• INSTRUCTIONS TO FOLLOW:
Find the number of lines in these records where the word "Stdlib" appears. Reply with that number and nothing more.
#### SOURCE MATERIAL
(** * zip-relay: a shallow embedding of the batch processing engine

    The development follows the TypeScript sources of the relay:
    - [content/parser.ts]      the content classifier,
    - [archive/extractor.ts]   streaming extraction with its limits,
    - [types/branded.ts]       [S3Key], [S3Prefix], [joinS3Path],
    - [upload/batcher.ts]      [createBatches],
    - [upload/uploader.ts]     [tryUploadBatch],
    - [routing/file_router.ts] [tryRouteFile],
    - [index.ts]               [tryListZipFiles], [tryProcessZipFile] and
                               [processZips],
    - [result/index.ts]        [collectResults], [partitionResults],
    - [errors/base.ts]         [AppError] and its chain of causes.

    JavaScript strings are modelled as [string] (sequences of 8-bit
    characters), buffers as [list byte], counters as [nat], byte sizes as
    [N] and millisecond readings as [Z].  Telemetry (spans, metrics) has no
    influence on any returned value and is left out. *)

From Stdlib Require Import ZArith NArith Ascii String DecimalString.
From Stdlib.Strings Require Import Byte.
From stdpp Require Import base numbers list strings gmap.

Local Open Scope string_scope.
Local Open Scope list_scope.

(** ** JavaScript string primitives *)

Module Js.

Definition chars (s : string) : list ascii := list_ascii_of_string s.
Definition str (l : list ascii) : string := string_of_list_ascii l.

(** [s.length] *)
Definition len (s : string) : nat := String.length s.

(** a string is truthy when it is not empty *)
Definition truthy (s : string) : bool := negb (String.eqb s "").

(** [s.startsWith(p)] *)
Definition startsWith (s p : string) : bool := String.prefix p s.

(** [s.endsWith(p)] *)
Definition endsWith (s p : string) : bool :=
  (len p <=? len s)%nat &&
  String.eqb (String.substring (len s - len p) (len p) s) p.

(** [s.includes(c)] for a needle of one character *)
Definition includes (s : string) (c : ascii) : bool :=
  existsb (Ascii.eqb c) (chars s).

(** [s.lastIndexOf(c)] for a needle of one character: the greatest index
    holding [c], or [-1]. *)
Fixpoint lastIndexFrom (c : ascii) (l : list ascii) (i : nat) (found : Z) : Z :=
  match l with
  | [] => found
  | x :: l' =>
      lastIndexFrom c l' (S i) (if Ascii.eqb x c then Z.of_nat i else found)
  end.

Definition lastIndexOf (s : string) (c : ascii) : Z :=
  lastIndexFrom c (chars s) 0 (-1).

(** The clamping of a [slice] bound: negative bounds count from the end. *)
Definition clamp (n : nat) (i : Z) : nat :=
  if (i <? 0)%Z then Z.to_nat (Z.max (Z.of_nat n + i) 0)
  else Nat.min (Z.to_nat i) n.

(** [s.slice(from, to)] *)
Definition slice (s : string) (from to : Z) : string :=
  let n := len s in
  let a := clamp n from in
  let b := clamp n to in
  str (take (b - a) (drop a (chars s))).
########
• ANSWER SECTION:
2